In a nutshell, isochronous transfers are the ones that guarantee real time data delivery, and hence are desirable for audio and video. On a 8kHz clock (125us period), each connected device can request some time slots, for example, a device may request to transmit 1 kbyte every 8 clock cycles (microframe), another may request 128 bytes every microframe, etc. The host then finds a way to accommodate the various requests of all connected devices. JeVois by default requests the max, which is 3 kbyte per microframe, with the goal of pushing all the video data as fast as possible to the host to minimize delay.

Starting with JeVois v1.7.2, a new boot switch is provided: by writing an empty file called multicam into the BOOT: partition of the microSD card, one can lower the bandwidth request of a JeVois camera to 1 kbyte/microframe (8 MByte/s).

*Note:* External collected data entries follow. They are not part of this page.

Lemma safe_attemptIncWeak n w t :
  idle_tok n w t -> 0 < n + w -> 0 < cr t -> safe attemptIncWeak t (returns AttemptIncWeak n w).
Proof.
  intros Ht Hnw Hc. pose proof (idle_wf _ _ _ Ht) as Hwf. destruct Ht. unfold attemptIncWeak.
  assert (Hread : forall k : Z -> prog Z, (forall x, 0 < x -> safe (k x) t (returns AttemptIncWeak n w)) -> safe (read Weak ≫= k) t (returns AttemptIncWeak n w)).
  { intros k Hk. apply safe_read; [done|tok_wf|]. intros s u i Hu Hi Hcount. apply Hk. cbn [get_word].
    rewrite (c_weak _ _ _ _ Hcount). destruct Hu as (?&?&?&?). tok_wf. }
  apply Hread. intros x Hx.
  apply (safe_loop_bind _ (fun x t' => 0 < x /\ t' = t) (fun x t' => 0 < x /\ t' = set_cr (cr t - 1) (set_tw (tw t + 1) t))); [done| |].
  - intros cur t' [Hcur ->]. destruct (Z.ltb_spec 0 cur); [|lia]. apply safe_cas_weak; [done|tok_wf|done|done|].
    cbn [Z.eqb]. apply safe_read; [done|tok_wf|]. intros s u i Hu Hi Hcount. split; [|done].
    cbn [get_word]. rewrite (c_weak _ _ _ _ Hcount). destruct Hu as (?&?&?&?). tok_wf.
  - intros cur t' [Hcur ->]. destruct (Z.ltb_spec 0 cur); [|lia]. cbn. idle.
Qed.

Lemma safe_fixup t (Q : Z -> tok -> Prop) : wf t -> 0 < ts t -> Q 1 (set_adj t) -> safe fixup t Q.
Proof.
  intros Ht Hs HQ. unfold fixup. assert (Hw : 0 < tw t) by tok_wf.
  assert (Hloop : forall x t', x < INITIAL_STRONG_VALUE /\ t' = set_adj t \/ INITIAL_STRONG_VALUE <= x /\ t' = t ->
    safe (fixup_loop x ≫= fun _ => mret 1) t' Q).
  { intros x t' Hx.
    apply (safe_loop_bind _ (fun x t' => x < INITIAL_STRONG_VALUE /\ t' = set_adj t \/ INITIAL_STRONG_VALUE <= x /\ t' = t)
      (fun _ t' => t' = set_adj t)); [done| |by intros ? ? ->].
    intros cur t2 [[Hlt ->]|[Hge ->]]; destruct (Z.leb_spec INITIAL_STRONG_VALUE cur); try lia; [done|].
    apply safe_cas_fixup; [done|done|done|done|]. cbn [Z.eqb].
    apply safe_read_strong; [done|done|by intros; left|by intros; right]. }
  apply safe_read_strong; [done|done| |]; intros x Hx; apply Hloop; auto.
Qed.

Lemma safe_drop_unneeded cur t (Q : Z -> tok -> Prop) : wf t -> 0 < ts t -> (forall x, Q x t) -> safe (drop_unneeded cur) t Q.
Proof.
  intros Ht Hs HQ. unfold drop_unneeded. destruct (_ && _); [|apply HQ]. apply safe_last. apply safe_virtual; [done|done|tok_wf|].
  apply HQ.
Qed.

Lemma safe_incStrong n w t : idle_tok n w t -> 0 < n -> 0 < cr t -> safe incStrong t (returns IncStrong n w).
Proof.
  intros Ht Hn Hc. pose proof (idle_wf _ _ _ Ht). destruct Ht. unfold incStrong. apply safe_mRefs; [done|tok_wf|].
  apply safe_bind, safe_incWeak; [done|tok_wf|done|].
  apply safe_inc_strong; [tok_wf|tok_wf|tok_wf|by apply k_adj0|]. intros x Hx.
  destruct (Z.eqb_spec x INITIAL_STRONG_VALUE); [lia|].
  cbn. idle; intros _; by apply k_adj0.
Qed.

Lemma safe_forceIncStrong n w t : idle_tok n w t -> 0 < n -> 0 < cr t -> safe forceIncStrong t (returns ForceIncStrong n w).
Proof.
  intros Ht Hn Hc. pose proof (idle_wf _ _ _ Ht). destruct Ht. unfold forceIncStrong. apply safe_mRefs; [done|tok_wf|].
  apply safe_bind, safe_incWeak; [done|tok_wf|done|].
  apply safe_inc_strong; [tok_wf|tok_wf|tok_wf|by apply k_adj0|]. intros x Hx.
  destruct (Z.eqb_spec x INITIAL_STRONG_VALUE); [lia|].
  destruct (Z.eqb_spec x 0); [lia|]. cbn. idle; intros _; by apply k_adj0.
Qed.
(* ===== verification/RefProps.v ===== *)
(** * Theorems about shared objects

    For every interleaving of the calls of any number of threads: no step
    touches deleted memory, the counts are the references between calls, the
    object is deleted exactly once, and a thread left alone finishes its call. *)

From S2P Require Import Prelude RefBase RefLogic RefThreads RefPool RefTermination.

(** ** Schedules

    An executable interleaving. *)
Inductive action : Type :=
| Start (i : nat) (c : call) | Run (i : nat) | Finish (i : nat) | Give (i j : nat) (m n : Z) | Create.

Section Schedules.
Context {V : Virtuals}.

Definition act (x : config) (d : action) : option config :=
  let '(s, l) := x in
  match d with
  | Start i c =>
      match l !! i with
      | Some (Thread a b None) =>
          if allowed c a b && (held l + Z.of_nat (length l) <=? MAX_REFS) then Some (s, <[i := Thread a b (Some (c, code c))]> l) else None
      | _ => None
      end
  | Run i =>
      match l !! i with
      | Some (Thread a b (Some (c, p))) =>
          match prog_step p s with Ret (p', s') => Some (s', <[i := Thread a b (Some (c, p'))]> l) | _ => None end
      | _ => None
      end
  | Finish i =>
      match l !! i with
      | Some (Thread a b (Some (c, Return x))) => Some (s, <[i := Thread (after c x a b).1 (after c x a b).2 None]> l)
      | _ => None
      end
  | Give i j m n =>
      match l !! i, drop (S i) l !! j with
      | Some (Thread a b None), Some (Thread a' b' None) =>
          if (0 <=? m) && (m <=? a) && (0 <=? n) && (n <=? b)
          then Some (s, take i l ++ Thread (a - m) (b - n) None :: <[j := Thread (a' + m) (b' + n) None]> (drop (S i) l)) else None
      | _, _ => None
      end
  | Create => Some (s, l ++ [Thread 0 0 None])
  end.

Definition schedule (l : list action) (x : config) : option config := foldl (fun r d => x ← r; act x d) (Some x) l.

(** An update in the middle of a list. *)
Lemma list_middle {A} (l : list A) i x y : l !! i = Some x -> exists l1 l2, l = l1 ++ x :: l2 /\ <[i := y]> l = l1 ++ y :: l2.
Proof.
  intros Hl. exists (take i l), (drop (S i) l). split; [by rewrite take_drop_middle|]. apply insert_take_drop.
  by eapply lookup_lt_Some.
Qed.

Lemma act_step x d y : act x d = Some y -> thread_step x y.
Proof.
  destruct x as [s l], d as [i c|i|i|i j m n|]; cbn [act].
  - destruct (l !! i) as [[a b [|]]|] eqn:El; try done. destruct (allowed c a b) eqn:Ea; [|done].
    destruct (Z.leb_spec (held l + Z.of_nat (length l)) MAX_REFS) as [Hle|]; [|done].
    intros [= <-]. destruct (list_middle l i _ (Thread a b (Some (c, code c))) El) as (l1 & l2 & -> & ->). by constructor.
  - destruct (l !! i) as [[a b [[c p]|]]|] eqn:El; try done. destruct (prog_step p s) as [[p' s']| |] eqn:Ep; try done.
    intros [= <-]. destruct (list_middle l i _ (Thread a b (Some (c, p'))) El) as (l1 & l2 & -> & ->). by constructor.
  - destruct (l !! i) as [[a b [[c [v| |]]|]]|] eqn:El; try done.
    intros [= <-]. destruct (list_middle l i _ (Thread (after c v a b).1 (after c v a b).2 None) El) as (l1 & l2 & -> & ->).
    constructor.
  - destruct (l !! i) as [[a b [|]]|] eqn:El; try done. destruct (drop (S i) l !! j) as [[a' b' [|]]|] eqn:Ej; try done.
    destruct (_ && _) eqn:E; [|done]. intros [= <-]. apply take_drop_middle in El as E'. rewrite <- E' at 1.
    destruct (list_middle _ j _ (Thread (a' + m) (b' + n) None) Ej) as (l1 & l2 & -> & ->). constructor; lia.
  - intros [= <-]. constructor.
Qed.

Lemma schedule_steps l x y : schedule l x = Some y -> rtc thread_step x y.
Proof.
  unfold schedule. revert x. induction l as [|d l IH]; intros x; simpl; [intros [= ->]; constructor|].
  destruct (act x d) as [z|] eqn:E; simpl.
  - intros H. apply (rtc_l _ _ z); [by eapply act_step|by apply IH].
  - intros H. exfalso. clear E IH. induction l; [done|by apply IHl].
Qed.

Lemma schedule_reached l x :
  match schedule l x with Some _ => true | None => false end = true ->
  rtc thread_step x ((default x (schedule l x)).1, (default x (schedule l x)).2).
Proof. destruct (schedule l x) as [[s l']|] eqn:E; [|done]. intros _. by apply (schedule_steps l). Qed.

End Schedules.

(** ** Safety *)

Section Theorems.
Context {V : Virtuals}.

(** C25: whatever threads do with the references they hold, and however their
    steps interleave, no step of any call touches an object or a
    [weakref_impl] that has been deleted; between its calls a thread that holds
    a strong reference finds the object and a strong count between 1 and
    [INITIAL_STRONG_VALUE], one that holds a weak reference finds the
    [weakref_impl], and the object too when its life-time is extended; and the
    destructor has run exactly once when the object is gone, never before. *)
Theorem references_safe weak strong x s l :
  initial weak strong = Some x -> rtc thread_step x (s, l) ->
  (forall th c p, th ∈ l -> running th = Some (c, p) -> exists p' s', prog_step p s = Ret (p', s')) /\
  (forall th, th ∈ l -> running th = None -> 0 < ns th -> base s = true /\ impl s = true /\ 0 < mStrong s < INITIAL_STRONG_VALUE) /\
  (forall th, th ∈ l -> running th = None -> 0 < ns th + nw th -> impl s = true /\ (weak = true -> base s = true)) /\
  destructions s = if base s then 0 else 1.
Proof.
  intros Hx Hr. pose proof (reachable_pool _ _ _ _ Hx Hr) as Hp. split_and!.
  - intros [a b r] c p (l1 & l2 & ->)%list_elem_of_split Er. simpl in Er. subst r. apply pool_runs in Hp as (p' & s' & E & _).
    eauto.
  - intros th Hth Hn Hpos. assert (0 <= nw th) as Hw.
    { apply list_elem_of_split in Hth as (l1 & l2 & ->). apply pool_split in Hp as (?&?&?&_&(_&?&_)&_). done. }
    edestruct pool_idle as (? & ? & H); [done..|lia|]. destruct (H Hpos). done.
  - intros th Hth Hn Hpos. edestruct pool_idle as (? & ? & _); done.
  - destruct Hp as (toks & _ & Hi). apply (i_once _ _ _ Hi).
Qed.

(** C26: between calls the weak count is the number of references of both
    kinds, the strong count the number of strong references (or the initial
    value when none was ever taken), the object exists exactly while there is
    a strong reference, none was ever taken, or its life-time is extended, and
    the [weakref_impl] exists exactly while there is a reference. *)
Theorem references_counted weak strong x s l :
  initial weak strong = Some x -> rtc thread_step x (s, l) -> quiet l ->
  if 0 <? held l then
    impl s = true /\ mWeak s = held l /\
    (mStrong s = strong_held l \/ strong_held l = 0 /\ mStrong s = INITIAL_STRONG_VALUE) /\
    base s = weak || (0 <? mStrong s)
  else impl s = false /\ base s = false.
Proof. intros Hx Hr Hq. by eapply pool_quiet, reachable_pool. Qed.

(** C27: in every reachable state a thread in the middle of a call finishes it
    in at most 26 steps when the other threads pause: a loop of
    [attemptIncStrong] or [attemptIncWeak] goes round again only when another
    thread has changed the count. *)
Theorem call_finishes weak strong x s l i a b c p :
  initial weak strong = Some x -> rtc thread_step x (s, l) -> l !! i = Some (Thread a b (Some (c, p))) ->
  exists k v s', (k <= 26)%nat /\ nsteps (alone i) k (s, l) (s', <[i := Thread a b (Some (c, Return v))]> l).
Proof.
  intros Hx Hr Hl. pose proof (reachable_pool _ _ _ _ Hx Hr) as Hp.
  assert (Hrest : Forall call_rests x.2) by (rewrite initial_state in Hx; injection Hx as <-; by repeat constructor).
  assert (Hrests : Forall call_rests l) by (clear Hx Hl Hp; change l with (s, l).2; induction Hr; [done|by eapply IHHr, rests_step]).
  eapply pool_finishes; [done|done|]. apply within_run. apply (rest_within 24). exact (proj1 (Forall_lookup _ _) Hrests _ _ Hl).
Qed.

End Theorems.

(** ** Witnesses

    One thread drops the last strong reference while another promotes its weak
    reference; the promotion comes first and keeps the object. *)
Definition promote_and_drop : list action :=
  [Create; Start 0 CreateWeak; Run 0; Run 0; Finish 0; Give 0 0 0 1;
   Start 1 AttemptIncStrong; Run 1; Run 1; Start 0 DecStrong; Run 0; Run 1; Run 1; Run 1; Run 0; Run 0; Run 0; Run 1].

Definition promote_start : config := (Refs 1 1 0 true true [FirstRef], [Thread 1 0 None]).

(** In the middle of the calls, and after them. *)
Definition promote_middle : config := default promote_start (schedule (V := default_virtuals) (take 13 promote_and_drop) promote_start).
Definition promote_end : config := default promote_start (schedule (V := default_virtuals) (promote_and_drop ++ [Finish 0; Finish 1]) promote_start).

Lemma promote_middle_reached : rtc (thread_step (V := default_virtuals)) promote_start (promote_middle.1, promote_middle.2).
Proof. apply (schedule_reached (V := default_virtuals) (take 13 promote_and_drop)). vm_compute. reflexivity. Qed.

Lemma promote_end_reached : rtc (thread_step (V := default_virtuals)) promote_start (promote_end.1, promote_end.2).
Proof. apply (schedule_reached (V := default_virtuals) (promote_and_drop ++ [Finish 0; Finish 1])). vm_compute. reflexivity. Qed.

(** The theorem at the state where the promotion has succeeded and the drop is under way. *)
Lemma references_safe_witness :
  (length promote_middle.2 = 2)%nat /\ destructions promote_middle.1 = if base promote_middle.1 then 0 else 1.
Proof.
  split; [reflexivity|].
  exact (proj2 (proj2 (proj2 (@references_safe default_virtuals false true promote_start promote_middle.1 promote_middle.2 (initial_state false true) promote_middle_reached)))).
Defined.

(** The theorem after both calls: one strong reference is left. *)
Lemma references_counted_witness : held promote_end.2 = 2 /\ mWeak promote_end.1 = held promote_end.2.
Proof.
  split; [reflexivity|].
  exact (proj1 (proj2 (@references_counted default_virtuals false true promote_start promote_end.1 promote_end.2 (initial_state false true) promote_end_reached
    ltac:(repeat constructor)))).
Defined.

(** What is left of the promotion. *)
Definition promote_rest : prog Z :=
  match promote_middle.2 !! 1%nat with Some (Thread _ _ (Some (_, p))) => p | _ => Return 0 end.

Lemma promote_rest_lookup : promote_middle.2 !! 1%nat = Some (Thread 0 1 (Some (AttemptIncStrong, promote_rest))).
Proof.
  assert (exists p, promote_middle.2 !! 1%nat = Some (Thread 0 1 (Some (AttemptIncStrong, p)))) as [p E] by (eexists; reflexivity).
  unfold promote_rest. by rewrite E.
Qed.

(** The theorem for the thread that promotes. *)
Lemma call_finishes_witness : exists k v s', (k <= 26)%nat /\
  nsteps (alone 1) k (promote_middle.1, promote_middle.2)
    (s', <[1%nat := Thread 0 1 (Some (AttemptIncStrong, Return v))]> promote_middle.2).
Proof.
  apply (@call_finishes default_virtuals false true promote_start promote_middle.1 promote_middle.2 1 0 1 AttemptIncStrong promote_rest
    (initial_state false true) promote_middle_reached promote_rest_lookup).
Defined.

(** ** A race that the calls above exclude

    Two threads run; [true] is a step of the first. *)
Fixpoint interleave (l : list bool) (p q : prog Z) (s : refs) : outcome (prog Z * prog Z * refs) :=
  match l with
  | [] => Ret (p, q, s)
  | true :: l => match prog_step p s with Ret (p', s') => interleave l p' q s' | Abort => Abort | Fault => Fault end
  | false :: l => match prog_step q s with Ret (q', s') => interleave l p q' s' | Abort => Abort | Fault => Fault end
  end.

(** An object with one weak reference and no strong one. *)
Definition only_weak : refs := Refs INITIAL_STRONG_VALUE 1 0 true true [].

(** The first strong reference is taken through a raw pointer while another
    thread promotes the weak reference: both remove [INITIAL_STRONG_VALUE], and
    the strong count is negative although there are two strong references. *)
Lemma first_reference_race (V : Virtuals) : exists s,
  interleave ([true; true; true] ++ repeat false 9 ++ [true; true]) incStrong attemptIncStrong only_weak = Ret (Return 0, Return 1, s) /\
  mStrong s = 2 - INITIAL_STRONG_VALUE /\ mWeak s = 3.
Proof. eexists. split; [vm_compute; reflexivity|]. split; reflexivity. Qed.

(** Without overlap the count is right. *)
Lemma first_reference_no_race (V : Virtuals) : exists s,
  interleave (repeat true 5 ++ repeat false 9) incStrong attemptIncStrong only_weak = Ret (Return 0, Return 1, s) /\
  mStrong s = 2 /\ mWeak s = 3.
Proof. eexists. split; [vm_compute; reflexivity|]. split; reflexivity. Qed.

(** Two threads promote at the same time: the slower one calls [onLastStrongRef]
    although [onIncStrongAttempted] was not called and both hold a strong
    reference. *)
Lemma spurious_last_strong_ref (V : Virtuals) : exists s,
  interleave (repeat false 4 ++ repeat true 9 ++ repeat false 8) attemptIncStrong attemptIncStrong only_weak = Ret (Return 1, Return 1, s) /\
  mStrong s = 2 /\ notes s = [LastStrongRef].
Proof. eexists. split; [vm_compute; reflexivity|]. split; reflexivity. Qed.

See Debugging JeVois software and MicroSD card organization and files for more information about this special file. Using this new option, one can stream from 3 JeVois cameras connected to a same USB bus. Note that all 3 cameras must have the multicam boot mode enabled for this to work.

Above: streaming video from 3 JeVois cameras connected to one USB hub

Because this limits the USB bandwidth to 8 MByte/s for each JeVois camera, it is not enabled by default. Note that it may also limit the framerate at which some modules can run. In YUYV, that means only low-resolution will go through at full frame rate. Indeed, just 640 x 480 x 2(bytes/pixel) x 30(fps) already is 18 Mbytes/s.

When using PC host hardware, expansion cards are available that provide a dedicated USB controller to each port. For example the StarTech PEXUSB400 (4 independent USB 2.0 ports, discontinued but may find on eBay) or PEXUSB3S44V (4 independent USB 3.0 ports). With such a card, one could stream from 4 JeVois cameras at full frame rate (3kb/microframe), or from 12 JeVois cameras at the multicam rate (1kb/microframe; one would need to connect a powered 3-port USB hub to each of the 4 ports on the expansion card).